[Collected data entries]
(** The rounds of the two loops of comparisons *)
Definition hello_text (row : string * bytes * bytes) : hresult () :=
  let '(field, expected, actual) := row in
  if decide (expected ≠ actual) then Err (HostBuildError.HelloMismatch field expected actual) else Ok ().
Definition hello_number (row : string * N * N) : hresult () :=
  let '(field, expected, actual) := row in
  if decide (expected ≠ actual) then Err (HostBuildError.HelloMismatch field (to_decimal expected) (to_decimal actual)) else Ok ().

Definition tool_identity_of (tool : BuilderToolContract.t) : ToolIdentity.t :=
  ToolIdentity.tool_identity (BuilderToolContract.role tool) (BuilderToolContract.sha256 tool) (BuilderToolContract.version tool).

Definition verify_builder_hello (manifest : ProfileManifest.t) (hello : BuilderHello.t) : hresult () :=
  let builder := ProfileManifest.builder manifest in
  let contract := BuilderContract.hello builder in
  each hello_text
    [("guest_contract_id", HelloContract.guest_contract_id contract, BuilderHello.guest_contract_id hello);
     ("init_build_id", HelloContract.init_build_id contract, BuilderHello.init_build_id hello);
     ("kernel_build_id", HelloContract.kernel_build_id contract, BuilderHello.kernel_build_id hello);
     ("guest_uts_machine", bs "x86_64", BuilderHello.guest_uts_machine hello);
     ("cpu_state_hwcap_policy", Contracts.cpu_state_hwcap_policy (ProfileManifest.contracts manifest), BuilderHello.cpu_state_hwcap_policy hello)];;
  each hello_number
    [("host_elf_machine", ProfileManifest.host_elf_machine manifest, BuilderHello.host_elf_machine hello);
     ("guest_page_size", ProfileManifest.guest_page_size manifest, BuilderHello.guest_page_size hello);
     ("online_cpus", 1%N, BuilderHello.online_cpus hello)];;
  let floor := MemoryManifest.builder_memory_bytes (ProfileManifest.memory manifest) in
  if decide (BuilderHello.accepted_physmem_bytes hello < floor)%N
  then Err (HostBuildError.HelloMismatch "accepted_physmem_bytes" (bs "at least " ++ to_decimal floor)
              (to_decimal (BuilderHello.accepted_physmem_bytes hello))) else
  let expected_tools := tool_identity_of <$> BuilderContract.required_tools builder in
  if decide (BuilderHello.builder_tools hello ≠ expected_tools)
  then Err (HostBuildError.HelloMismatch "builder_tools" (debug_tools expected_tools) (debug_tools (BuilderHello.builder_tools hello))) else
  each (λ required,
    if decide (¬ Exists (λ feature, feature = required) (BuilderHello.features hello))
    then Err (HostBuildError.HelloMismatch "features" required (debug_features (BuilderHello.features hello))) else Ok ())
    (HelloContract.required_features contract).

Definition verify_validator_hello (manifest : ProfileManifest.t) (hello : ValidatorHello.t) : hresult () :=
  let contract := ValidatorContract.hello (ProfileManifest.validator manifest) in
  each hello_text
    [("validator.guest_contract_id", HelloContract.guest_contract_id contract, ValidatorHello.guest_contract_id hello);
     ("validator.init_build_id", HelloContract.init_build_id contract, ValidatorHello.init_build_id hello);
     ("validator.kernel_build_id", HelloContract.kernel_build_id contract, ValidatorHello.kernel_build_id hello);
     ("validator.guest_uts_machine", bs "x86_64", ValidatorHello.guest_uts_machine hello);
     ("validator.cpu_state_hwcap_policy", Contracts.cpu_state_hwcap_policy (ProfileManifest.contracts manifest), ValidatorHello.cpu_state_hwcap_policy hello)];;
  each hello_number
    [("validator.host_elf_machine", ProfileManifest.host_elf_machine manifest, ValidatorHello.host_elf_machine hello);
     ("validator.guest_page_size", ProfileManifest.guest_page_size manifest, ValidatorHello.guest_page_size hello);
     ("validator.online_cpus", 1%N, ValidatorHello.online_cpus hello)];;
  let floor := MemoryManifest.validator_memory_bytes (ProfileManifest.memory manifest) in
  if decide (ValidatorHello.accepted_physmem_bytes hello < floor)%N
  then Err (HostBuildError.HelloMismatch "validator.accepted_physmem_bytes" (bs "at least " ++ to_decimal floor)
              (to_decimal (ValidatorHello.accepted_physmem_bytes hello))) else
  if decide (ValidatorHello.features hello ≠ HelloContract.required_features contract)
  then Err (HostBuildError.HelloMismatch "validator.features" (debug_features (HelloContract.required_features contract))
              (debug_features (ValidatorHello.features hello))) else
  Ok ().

--

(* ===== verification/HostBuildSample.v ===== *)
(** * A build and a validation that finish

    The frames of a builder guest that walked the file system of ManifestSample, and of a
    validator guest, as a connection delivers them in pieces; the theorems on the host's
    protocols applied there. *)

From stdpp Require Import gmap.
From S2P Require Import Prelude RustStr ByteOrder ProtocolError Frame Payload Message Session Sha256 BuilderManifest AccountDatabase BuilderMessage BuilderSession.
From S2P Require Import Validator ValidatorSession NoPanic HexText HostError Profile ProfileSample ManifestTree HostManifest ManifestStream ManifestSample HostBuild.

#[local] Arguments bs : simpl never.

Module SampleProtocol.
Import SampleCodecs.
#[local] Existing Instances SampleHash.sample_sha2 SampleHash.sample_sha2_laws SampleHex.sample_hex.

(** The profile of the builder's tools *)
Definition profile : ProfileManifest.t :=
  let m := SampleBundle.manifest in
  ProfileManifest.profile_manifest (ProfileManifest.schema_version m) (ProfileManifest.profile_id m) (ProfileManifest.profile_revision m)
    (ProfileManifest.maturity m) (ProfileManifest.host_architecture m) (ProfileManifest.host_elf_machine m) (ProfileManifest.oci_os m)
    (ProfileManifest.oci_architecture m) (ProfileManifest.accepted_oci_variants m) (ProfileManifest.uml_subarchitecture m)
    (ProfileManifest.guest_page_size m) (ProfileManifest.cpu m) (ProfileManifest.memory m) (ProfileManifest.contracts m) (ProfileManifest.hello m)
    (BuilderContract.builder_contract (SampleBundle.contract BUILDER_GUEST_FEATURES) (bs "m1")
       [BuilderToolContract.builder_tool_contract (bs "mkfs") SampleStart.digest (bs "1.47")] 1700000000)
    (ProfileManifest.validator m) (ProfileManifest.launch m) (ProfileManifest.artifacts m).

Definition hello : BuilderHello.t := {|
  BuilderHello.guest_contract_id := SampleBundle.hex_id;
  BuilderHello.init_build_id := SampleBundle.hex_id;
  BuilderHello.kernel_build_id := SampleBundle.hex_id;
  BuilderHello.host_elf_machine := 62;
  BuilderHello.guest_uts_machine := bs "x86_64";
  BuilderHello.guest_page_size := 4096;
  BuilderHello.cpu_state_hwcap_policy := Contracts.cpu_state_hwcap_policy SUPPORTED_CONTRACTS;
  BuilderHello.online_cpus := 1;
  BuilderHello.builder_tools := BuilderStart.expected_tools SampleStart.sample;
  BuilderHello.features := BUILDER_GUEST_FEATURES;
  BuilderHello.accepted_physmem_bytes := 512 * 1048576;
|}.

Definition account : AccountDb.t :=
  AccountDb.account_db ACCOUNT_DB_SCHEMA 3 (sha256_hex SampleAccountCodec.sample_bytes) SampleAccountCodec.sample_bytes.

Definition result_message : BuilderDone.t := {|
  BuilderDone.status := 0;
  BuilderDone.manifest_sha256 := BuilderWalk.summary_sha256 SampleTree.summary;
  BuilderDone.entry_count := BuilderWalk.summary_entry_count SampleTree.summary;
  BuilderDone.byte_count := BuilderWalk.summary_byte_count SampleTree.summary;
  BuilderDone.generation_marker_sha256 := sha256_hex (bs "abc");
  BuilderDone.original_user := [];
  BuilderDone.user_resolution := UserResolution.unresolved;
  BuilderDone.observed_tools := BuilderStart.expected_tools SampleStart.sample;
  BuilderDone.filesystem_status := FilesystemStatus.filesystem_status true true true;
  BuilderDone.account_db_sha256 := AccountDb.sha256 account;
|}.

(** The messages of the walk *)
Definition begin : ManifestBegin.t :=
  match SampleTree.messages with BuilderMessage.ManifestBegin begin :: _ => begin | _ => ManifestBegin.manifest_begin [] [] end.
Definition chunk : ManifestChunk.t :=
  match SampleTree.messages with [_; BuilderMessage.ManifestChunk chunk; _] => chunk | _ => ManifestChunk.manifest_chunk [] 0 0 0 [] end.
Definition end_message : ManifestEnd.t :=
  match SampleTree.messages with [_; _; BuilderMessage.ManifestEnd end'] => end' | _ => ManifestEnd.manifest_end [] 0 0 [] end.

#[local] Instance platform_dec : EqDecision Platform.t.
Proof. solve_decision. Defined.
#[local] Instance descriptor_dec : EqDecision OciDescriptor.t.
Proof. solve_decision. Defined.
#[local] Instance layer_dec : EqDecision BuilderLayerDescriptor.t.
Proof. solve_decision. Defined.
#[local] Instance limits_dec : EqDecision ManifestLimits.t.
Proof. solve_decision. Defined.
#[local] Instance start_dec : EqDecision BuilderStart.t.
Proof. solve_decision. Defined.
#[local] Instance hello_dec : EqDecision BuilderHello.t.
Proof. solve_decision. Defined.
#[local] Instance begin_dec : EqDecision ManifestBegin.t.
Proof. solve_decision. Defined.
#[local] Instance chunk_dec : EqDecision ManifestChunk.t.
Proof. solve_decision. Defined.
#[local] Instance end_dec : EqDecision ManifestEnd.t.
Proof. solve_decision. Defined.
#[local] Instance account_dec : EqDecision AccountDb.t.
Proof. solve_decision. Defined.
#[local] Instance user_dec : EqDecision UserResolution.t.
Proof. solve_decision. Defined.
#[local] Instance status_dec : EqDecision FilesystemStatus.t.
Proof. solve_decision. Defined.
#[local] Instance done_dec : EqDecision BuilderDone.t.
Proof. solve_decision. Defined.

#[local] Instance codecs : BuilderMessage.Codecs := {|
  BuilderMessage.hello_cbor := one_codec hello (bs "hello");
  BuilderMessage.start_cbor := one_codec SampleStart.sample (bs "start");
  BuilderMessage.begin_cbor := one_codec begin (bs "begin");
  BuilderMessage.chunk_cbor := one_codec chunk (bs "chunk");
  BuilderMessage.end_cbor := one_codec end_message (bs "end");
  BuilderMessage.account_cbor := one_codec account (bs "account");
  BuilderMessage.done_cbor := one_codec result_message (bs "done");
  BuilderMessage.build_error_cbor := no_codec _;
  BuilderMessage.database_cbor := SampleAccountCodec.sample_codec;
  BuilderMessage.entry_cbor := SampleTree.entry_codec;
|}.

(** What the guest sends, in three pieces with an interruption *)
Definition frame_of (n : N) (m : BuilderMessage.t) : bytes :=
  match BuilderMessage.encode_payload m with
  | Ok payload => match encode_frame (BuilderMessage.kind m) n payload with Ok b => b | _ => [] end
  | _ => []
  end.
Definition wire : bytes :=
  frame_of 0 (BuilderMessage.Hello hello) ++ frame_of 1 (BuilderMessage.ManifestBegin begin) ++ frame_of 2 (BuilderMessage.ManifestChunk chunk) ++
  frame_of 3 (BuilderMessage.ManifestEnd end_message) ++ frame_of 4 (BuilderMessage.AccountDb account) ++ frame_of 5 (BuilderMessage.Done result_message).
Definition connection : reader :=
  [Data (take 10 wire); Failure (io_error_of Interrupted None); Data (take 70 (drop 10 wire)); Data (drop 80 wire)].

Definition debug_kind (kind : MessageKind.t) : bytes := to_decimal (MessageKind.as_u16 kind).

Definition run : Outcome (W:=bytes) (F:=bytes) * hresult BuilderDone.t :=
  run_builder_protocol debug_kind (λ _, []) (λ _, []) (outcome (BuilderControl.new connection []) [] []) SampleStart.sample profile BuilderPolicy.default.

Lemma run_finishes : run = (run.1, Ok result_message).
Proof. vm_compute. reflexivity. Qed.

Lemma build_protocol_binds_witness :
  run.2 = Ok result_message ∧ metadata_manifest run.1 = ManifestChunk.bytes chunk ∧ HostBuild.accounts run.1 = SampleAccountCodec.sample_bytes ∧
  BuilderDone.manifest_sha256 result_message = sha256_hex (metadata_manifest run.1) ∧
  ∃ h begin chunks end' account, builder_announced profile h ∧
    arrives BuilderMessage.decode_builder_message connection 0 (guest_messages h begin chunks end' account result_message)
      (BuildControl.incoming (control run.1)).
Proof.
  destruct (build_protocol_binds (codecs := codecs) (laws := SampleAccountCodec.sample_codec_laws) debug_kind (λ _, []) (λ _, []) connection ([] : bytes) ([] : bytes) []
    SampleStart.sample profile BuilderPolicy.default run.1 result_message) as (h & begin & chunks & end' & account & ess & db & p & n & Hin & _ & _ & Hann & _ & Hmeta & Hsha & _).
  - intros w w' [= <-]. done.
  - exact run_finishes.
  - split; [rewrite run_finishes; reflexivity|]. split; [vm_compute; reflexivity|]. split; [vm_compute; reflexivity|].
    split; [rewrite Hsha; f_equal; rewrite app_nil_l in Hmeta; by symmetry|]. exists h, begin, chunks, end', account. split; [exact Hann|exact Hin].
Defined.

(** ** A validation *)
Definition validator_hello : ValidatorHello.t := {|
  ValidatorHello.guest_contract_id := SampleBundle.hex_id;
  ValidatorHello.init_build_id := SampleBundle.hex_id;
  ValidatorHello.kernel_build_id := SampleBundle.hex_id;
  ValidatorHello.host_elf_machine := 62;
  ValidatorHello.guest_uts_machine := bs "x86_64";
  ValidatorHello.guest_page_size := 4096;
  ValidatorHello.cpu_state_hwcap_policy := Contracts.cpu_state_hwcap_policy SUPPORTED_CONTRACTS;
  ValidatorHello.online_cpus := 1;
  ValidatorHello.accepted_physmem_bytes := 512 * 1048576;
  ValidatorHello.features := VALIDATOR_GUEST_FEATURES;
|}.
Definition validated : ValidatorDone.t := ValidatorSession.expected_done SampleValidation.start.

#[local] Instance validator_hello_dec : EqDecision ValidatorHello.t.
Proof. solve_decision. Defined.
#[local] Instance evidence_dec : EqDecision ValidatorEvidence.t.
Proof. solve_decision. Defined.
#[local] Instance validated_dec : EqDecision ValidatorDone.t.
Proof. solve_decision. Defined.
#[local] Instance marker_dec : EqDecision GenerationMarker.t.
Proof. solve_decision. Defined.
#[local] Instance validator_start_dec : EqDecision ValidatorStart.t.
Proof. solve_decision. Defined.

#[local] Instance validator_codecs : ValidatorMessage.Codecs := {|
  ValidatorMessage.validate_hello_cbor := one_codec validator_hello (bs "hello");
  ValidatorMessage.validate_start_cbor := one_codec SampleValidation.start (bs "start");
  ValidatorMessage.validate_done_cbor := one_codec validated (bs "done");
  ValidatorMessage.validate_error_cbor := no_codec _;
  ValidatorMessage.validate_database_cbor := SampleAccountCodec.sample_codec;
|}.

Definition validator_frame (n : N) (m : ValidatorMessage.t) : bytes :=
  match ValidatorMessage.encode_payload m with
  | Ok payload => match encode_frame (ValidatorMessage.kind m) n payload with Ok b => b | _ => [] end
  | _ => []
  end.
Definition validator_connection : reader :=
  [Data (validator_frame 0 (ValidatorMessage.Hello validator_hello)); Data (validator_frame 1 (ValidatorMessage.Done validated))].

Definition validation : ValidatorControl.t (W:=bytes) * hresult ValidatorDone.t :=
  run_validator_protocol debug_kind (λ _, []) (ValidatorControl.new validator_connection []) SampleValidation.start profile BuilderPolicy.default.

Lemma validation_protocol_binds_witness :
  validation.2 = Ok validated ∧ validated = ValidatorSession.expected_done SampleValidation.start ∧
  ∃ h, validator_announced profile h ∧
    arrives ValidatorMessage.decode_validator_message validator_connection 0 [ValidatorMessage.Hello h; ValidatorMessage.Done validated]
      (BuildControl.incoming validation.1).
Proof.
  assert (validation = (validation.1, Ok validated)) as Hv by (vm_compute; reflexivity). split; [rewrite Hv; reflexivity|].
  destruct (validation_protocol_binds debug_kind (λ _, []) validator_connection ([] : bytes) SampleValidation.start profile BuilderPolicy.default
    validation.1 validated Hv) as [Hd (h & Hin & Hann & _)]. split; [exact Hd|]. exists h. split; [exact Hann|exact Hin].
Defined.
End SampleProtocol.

▸ **Required work**: If a line in the data above holds the string "BuilderStart", copy it.

▸ **Answer to the problem**:
  BuilderHello.builder_tools := BuilderStart.expected_tools SampleStart.sample;
  BuilderDone.observed_tools := BuilderStart.expected_tools SampleStart.sample;
#[local] Instance start_dec : EqDecision BuilderStart.t.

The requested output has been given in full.